Mike Rowe, host of the Dirty Jobs TV series, is on a mission to promote the skilled trades and “Make Work Cool Again”. In 2008 formed the Mike Rowe Works Foundation (www.mikeroweworks.org), which has awarded over $5 million in scholarships to more than 1,000 recipients. Right now, he says, “We have to reconnect the average American with the value of a skilled workforce. Only then, will the next generation aspire to do the work at hand.” If you have a child or know someone who is interested in a skilled trade, I suggest you visit his website for information and inspiration.
In March 2019, Popular Mechanics Magazine published a very informative article titled, “How to Become a Skilled Tradesperson”.That article summarizes trends in the demand for the skilled trades and provides tips for getting started. As noted by one interviewee, “The trades are not merely an alternative to college.
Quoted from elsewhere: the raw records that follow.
(** On an aligned buffer of at least three slabs below 2^60 the constructor succeeds; the header it lays
    out has a bit for every user slab, and lock slab, header and user slabs fit the buffer. *)
Theorem slab_construct_spec slabSize start size m :
  slabSize_ok slabSize -> 0 < start -> start mod slabSize = 0 -> 3 <= size / slabSize ->
  start + size <= 2 ^ 60 ->
  exists r, construct slabSize start size m = Done (r, store m start 2) /\ wf slabSize r /\
    m_initializationState r = start /\
    slab_addr slabSize r (m_numUserSlabs r) <= start + size.
Proof.
  intros [Hsz H8] Hs Ha Hn Hb. unfold construct. rewrite Ha. cbn [Z.eqb negb].
  unfold numLockSlabs, bitmapBits. destruct (Z.ltb_spec (size / slabSize) (1 + 2)); [lia|].
  assert (E8 : slabSize / 8 * 8 = slabSize).
  { rewrite Z.mul_comm. symmetry. apply Z_div_exact_full_2; lia. }
  pose proof (Z.mul_div_le size slabSize ltac:(lia)) as Hle.
  set (t := size / slabSize - 1) in *. set (k := 64 * (slabSize / 8)).
  assert (Et : size / slabSize = t + 1) by lia. rewrite Et in *.
  assert (8 <= slabSize) by (pose proof (Z.div_mod slabSize 8); lia).
  destruct (slab_split t k) as (U1 & U2 & U3); [lia|lia|].
  rewrite (wrapU_id 64 (slabSize * 1)) by (unfold inU; lia). rewrite Z.mul_1_r.
  rewrite (wrapU_id 64 (t * 64)), (wrapU_id 64 (t * 64 * _)) by (unfold inU; nia).
  replace (t * 64 * (slabSize / 8)) with (t * k) by lia. fold k.
  set (u := t * k / (k + 1)) in *.
  rewrite ptr_add_small, E8 by (unfold inU; nia).
  rewrite (wrapU_id 64 (size - slabSize)) by (unfold inU; nia).
  rewrite (wrapU_id 64 ((t - u) * slabSize)) by (unfold inU; nia).
  rewrite (wrapU_id 64 (size - slabSize - _)) by (unfold inU; nia).
  unfold nextMultipleOf.
  rewrite (wrapU_id 64 (u + 64)), (wrapU_id 64 (u + 64 - 1)) by (unfold inU; nia).
  eexists. split; [reflexivity|].
  assert (Hk : k = 8 * slabSize) by lia.
  unfold wf, slab_addr; cbn [m_buffer m_numUserSlabs m_capacity m_numBitmapSlabs m_numBitmaps
    m_initializationState].
  replace (u + 64 - 1) with (u + 63) by lia.
  pose proof (Z.div_mod (u + 63) 64 ltac:(lia)). pose proof (Z.mod_pos_bound (u + 63) 64 ltac:(lia)).
  assert (u <= 64 * (slabSize / 8 * (t - u))) by (rewrite Hk in U3; lia).
  assert ((u + 63) / 64 * 8 <= slabSize / 8 * (t - u) * 8) by lia.
  pose proof (Z.mul_succ_div_gt size slabSize ltac:(lia)) as Hgt. rewrite Et in Hgt.
  split_and!; lia.
Qed.

Section Init.
Context (slabSize : Z) (Hsz : slabSize_ok slabSize) (r : t) (W : wf slabSize r).

Lemma header_word i : 0 <= i -> i * 8 <= m_numBitmapSlabs r * slabSize -> word_addr r i = m_buffer r + 8 * i.
Proof.
  intros. destruct W as (? & ? & ? & ? & ? & ? & ? & ?), Hsz as [? _].
  unfold word_addr. rewrite ptr_add_small by (unfold inU; nia). lia.
Qed.

(** The writes of [fill] land on words [from, from + n) and nowhere else. *)
Lemma fill_out from n v m a : 0 <= from -> (from + Z.of_nat n) * 8 <= m_numBitmapSlabs r * slabSize ->
  (a < m_buffer r + 8 * from \/ m_buffer r + 8 * (from + Z.of_nat n) <= a) ->
  load (fill r from n v m) a = load m a.
Proof.
  revert from m. induction n as [|n IH]; intros from m Hf Hn Ha; [done|]. cbn [fill].
  rewrite IH by lia. rewrite header_word by lia. apply load_store_ne. lia.
Qed.

Lemma fill_in from n v m i : 0 <= from -> (from + Z.of_nat n) * 8 <= m_numBitmapSlabs r * slabSize ->
  from <= i < from + Z.of_nat n -> load (fill r from n v m) (m_buffer r + 8 * i) = v.
Proof.
  revert from m. induction n as [|n IH]; intros from m Hf Hn Hi; [lia|]. cbn [fill].
  destruct (Z.eq_dec i from) as [->|]; [|apply IH; lia].
  rewrite fill_out by lia. rewrite header_word by lia. apply load_store_eq.
Qed.

(** On the state the constructor leaves, [initializeControlSlabs] returns an initialized resource in
    which every user slab is free, and writes nothing outside the lock slab and the header. *)
Lemma initializeControlSlabs_spec m : load m (m_initializationState r) = 2 ->
  exists m', initializeControlSlabs slabSize r m = Done m' /\ ready r m' /\
    (forall s, 0 <= s < m_numUserSlabs r -> used r m' s = false) /\
    (forall a, a <> m_initializationState r ->
       ~ (m_buffer r <= a < slab_addr slabSize r 0) -> load m' a = load m a).
Proof.
  intros Hi. pose proof W as (W1 & W2 & W3 & W4 & W5 & W6 & W7 & W8). pose proof Hsz as [Hs H8].
  unfold initializeControlSlabs, atomicCompareExchange. rewrite Hi. cbn [Z.eqb state_to_Z Pos.eqb].
  set (mi := store m (m_initializationState r) 1).
  set (H := u64 (m_numBitmapSlabs r * slabSize) / 8).
  assert (HH : H * 8 = m_numBitmapSlabs r * slabSize).
  { unfold H. rewrite wrapU_id by (unfold inU; nia). by apply slab_words. }
  set (nb := m_numBitmaps r) in *. set (u := m_numUserSlabs r) in *.
  pose proof (Z.div_mod (u + 63) 64 ltac:(lia)) as D. rewrite <- W5 in D.
  pose proof (Z.mod_pos_bound (u + 63) 64 ltac:(lia)).
  set (m1 := fill r 0 (Z.to_nat nb) emptyBitmap mi).
  set (m2 := fill r nb (Z.to_nat (H - nb)) fullBitmap m1).
  change bitmapBits with 64. set (l := u mod 64).
  pose proof (Z.div_mod u 64 ltac:(lia)) as Dl. pose proof (Z.mod_pos_bound u 64 ltac:(lia)) as Bl.
  fold l in Dl, Bl.
  set (last := notU 64 (u64 (shlU 64 1 l - 1))).
  set (m3 := if negb (l =? 0) then store m2 (word_addr r (nb - 1)) last else m2).
  assert (Hl : forall j, 0 <= j < 64 -> Z.testbit last j = (l <=? j)).
  { intros j Hj. unfold last, notU. rewrite shlU_one by lia.
    rewrite testbit_wrapU, Z.lnot_spec by lia.
    rewrite wrapU_id; [|pose proof (Z.pow_lt_mono_r 2 l 64); pose proof (pow2_pos l); unfold inU; lia].
    replace (2 ^ l - 1) with (Z.ones l) by (rewrite Z.ones_equiv; lia). rewrite testbit_ones by lia.
    destruct (Z.ltb_spec j 64), (Z.leb_spec 0 j), (Z.ltb_spec j l), (Z.leb_spec l j); try lia; done. }
  assert (A2 : forall i, 0 <= i < nb -> load m2 (m_buffer r + 8 * i) = 0).
  { intros i Hi'. unfold m2, m1. rewrite fill_out by lia. apply (fill_in 0); lia. }
  assert (A3 : forall i, 0 <= i < nb -> load m3 (word_addr r i) =
            if negb (l =? 0) && (i =? nb - 1) then last else 0).
  { intros i Hi'. unfold m3. destruct (l =? 0); cbn [negb andb].
    - rewrite header_word by lia. auto.
    - rewrite !header_word, load_store by lia. case_decide; destruct (Z.eqb_spec i (nb - 1)); try lia; auto. }
  assert (A4 : forall i, 0 <= i < nb -> load (store m3 (m_initializationState r) 0) (word_addr r i) =
            load m3 (word_addr r i)).
  { intros i Hi'. apply load_store_ne. rewrite header_word by lia. lia. }
  assert (A5 : forall s, 0 <= s < nb * 64 -> used r (store m3 (m_initializationState r) 0) s = (u <=? s)).
  { intros s Hs'. assert (0 <= s / 64 < nb).
    { split; [apply Z.div_pos; lia|apply Z.div_lt_upper_bound; lia]. }
    pose proof (Z.div_mod s 64 ltac:(lia)). pose proof (Z.mod_pos_bound s 64 ltac:(lia)).
    unfold used. rewrite A4, A3 by done.
    destruct (Z.eqb_spec l 0), (Z.eqb_spec (s / 64) (nb - 1)); cbn [negb andb]; rewrite ?Z.bits_0;
      try (symmetry; apply Z.leb_gt; lia).
    rewrite Hl by lia. destruct (Z.leb_spec l (s mod 64)), (Z.leb_spec u s); try lia; done. }
  eexists. split; [reflexivity|]. unfold ready. split_and!.
  - apply load_store_eq.
  - intros i Hi'. rewrite A4, A3 by done. destruct (_ && _); [apply wrapU_range; lia|done].
  - intros s Hs'. rewrite A5 by lia. apply Z.leb_le. tauto.
  - intros s Hs'. rewrite A5 by lia. apply Z.leb_gt. lia.
  - intros a Ha Hr. unfold slab_addr in Hr. rewrite load_store_ne by congruence.
    assert (load m2 a = load m a).
    { unfold m2, m1. rewrite !fill_out by lia. unfold mi. apply load_store_ne. congruence. }
    unfold m3. destruct (negb _); [|done]. rewrite load_store_ne; [done|].
    rewrite header_word by lia. lia.
Qed.

(** The first request a resource serves initializes it. *)
Lemma allocate_init m bytes : load m (m_initializationState r) = 2 -> exists m1,
  initializeControlSlabs slabSize r m = Done m1 /\ ready r m1 /\
  (forall s, 0 <= s < m_numUserSlabs r -> used r m1 s = false) /\
  (forall a, a <> m_initializationState r ->
     ~ (m_buffer r <= a < slab_addr slabSize r 0) -> load m1 a = load m a) /\
  allocate slabSize r bytes m = allocate slabSize r bytes m1.
Proof.
  intros H2. destruct (initializeControlSlabs_spec m H2) as (m1 & E & R & U & F).
  exists m1. split_and!; try done. rewrite (allocate_ready slabSize r m1) by done.
  unfold allocate, isUninitialized. rewrite H2, E. done.
Qed.

(** The first allocation from a freshly constructed resource.  A request that fits a slab initializes
    the control words and gets slab 0; then exactly slab 0 is in use, and nothing outside
    the lock slab and the header has been written. *)
Theorem first_allocate m bytes : load m (m_initializationState r) = 2 -> bytes <= slabSize ->
  exists m', allocate slabSize r bytes m = Done (slab_addr slabSize r 0, m') /\ ready r m' /\
  (forall s, 0 <= s < m_numUserSlabs r -> used r m' s = (s =? 0)) /\
  (forall a, a <> m_initializationState r ->
       ~ (m_buffer r <= a < slab_addr slabSize r 0) -> load m' a = load m a).
Proof.
  intros H2 Hb. destruct (allocate_init m bytes H2) as (m1 & _ & R & U & F & ->).
  rewrite allocate_ready, Z.gtb_ltb by done. destruct (Z.ltb_spec slabSize bytes); [lia|].
  pose proof W as (_ & _ & W3 & W4 & W5 & W6 & _).
  destruct (allocateFrom_spec slabSize Hsz r W m1 (Z.to_nat (m_numBitmaps r)) R 0) as (p & m' & E & T); [lia| |lia|].
  { rewrite W5, Z2Nat.id; [done|]. apply Z.div_pos; lia. }
  rewrite E. destruct T as [T|(_ & _ & A)]; [|specialize (A 0 ltac:(lia)); rewrite U in A by lia; done].
  destruct (takes_ready slabSize Hsz r W m1 p m' R T) as [R' _].
  destruct T as (s & Hs & Hf & Hlt & -> & Em).
  assert (s = 0) as -> by (destruct (Z.eq_dec s 0); [done|]; specialize (Hlt 0 ltac:(lia)); rewrite U in Hlt by lia; done).
  exists m'. split_and!; [done|done| |].
  - intros s Hs'. rewrite Em. pose proof (user_slots slabSize r W s Hs').
    rewrite (used_store slabSize Hsz r W m1 0 _ true) by
      (lia || (intros; apply testbit_set; pose proof (Z.mod_pos_bound 0 64); lia)).
    rewrite U by done. by destruct (s =? 0).
  - intros a Ha Hr. rewrite Em. rewrite load_store_ne; [by apply F|]. intros <-. apply Hr.
    assert (0 < m_numBitmapSlabs r * slabSize) by (destruct Hsz; apply Z.mul_pos_pos; lia).
    change (0 / 64) with 0. unfold slab_addr. rewrite header_word by lia. lia.
Qed.
End Init.

(** A 4 KiB resource of 32-byte slabs at address 4096: 126 user slabs, one header slab, two bitmaps. *)
Definition example_resource : t := mk 4128 126 4032 1 2 4096.
Definition example_mem : mem := store (store (store ∅ 4128 0) 4136 (2 ^ 64 - 2 ^ 62)) 4096 0.

Example slab_example_construct : construct 32 4096 4096 ∅ = Done (example_resource, store ∅ 4096 2).
Proof. vm_compute. reflexivity. Qed.

Lemma example_slabSize : slabSize_ok 32.
Proof. vm_compute. intuition congruence. Defined.

Lemma slab_example_wf : wf 32 example_resource.
Proof. vm_compute. intuition congruence. Defined.

Lemma example_ready : ready example_resource example_mem.
Proof.
  split_and!; [done| |]; cbn [m_numBitmaps m_numUserSlabs example_resource].
  - intros i Hi. assert (i = 0 \/ i = 1) as [-> | ->] by lia; vm_compute; intuition congruence.
  - intros s Hs. assert (s = 126 \/ s = 127) as [-> | ->] by lia; done.
Defined.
A trade is equal to college . . . Banks would not be built. Buildings to house machines, hospitals, and any other structure would not be built without the trades. It’s a career choice, not just a job.”
The Jefferson-Lewis BOCES partnered with Popular Mechanics Magazine to produce an online video mini-series, “The Trades are Hiring” (www.boces.tv/the-trades-are-hiring). The series of short videos features successful BOCES graduates, industry leaders, and others giving reality-based perspective on career opportunities in the trades.
A recent report by the Manufacturing Institute noted that by 2028, 2.4 million manufacturing jobs across the country are expected to go unfilled without some corrective action. Not having enough job candidates with the right skills makes it difficult for manufacturers to maintain or increase production levels necessary to meet customer demand. A previous study by the Manufacturing Institute and Deloitte stated:
“For production workers, it is not the need for degrees, but rather the ability to program machines on the plant floor. Increasingly, employers are looking for extended computer skills that enable core production workers to program a CNC (computer numeric control) machine for a new job, or interact with CAD/CAM (computer-aided design/computer-aided manufacturing) and other engineering or manufacturing software. In fact, manufacturing executives stated the top five skill sets that could increase significantly in the coming three years due to the influx of automation and advanced technologies are: technology/computer skills, digital skills, programming skills for robots/ automation, working with tools and technology, and critical thinking skills”
These are the type of skills that can be learned at BOCES programs and community colleges across Northern New York.
A strong workforce is vital to a sustainable and prosperous economy. The lack of a trained, ready-to-work population, and a growing skills gap are just a few of the challenges that hinder economic development here in the north country as they would anywhere else.
“My GPS for Success” is a multi-platform website (www.MyGPSforSuccess.com) where students and adults can watch, read and learn about career opportunities, income potential and education/training requirements in 16 career clusters outlined nationally as experiencing a shortage of skilled workers entering the workforce. Similarly, Mountain Lake PBS in Plattsburgh created “Career Crosswalks,” which also highlights career and technical education opportunities (https://mountainlake.org/learn/career-crosswalks/).
A college degree, while essential to many career choices, is not the only route to a lucrative and rewarding career. Remember, it’s the skilled jobs that keep the lights on and the plant running.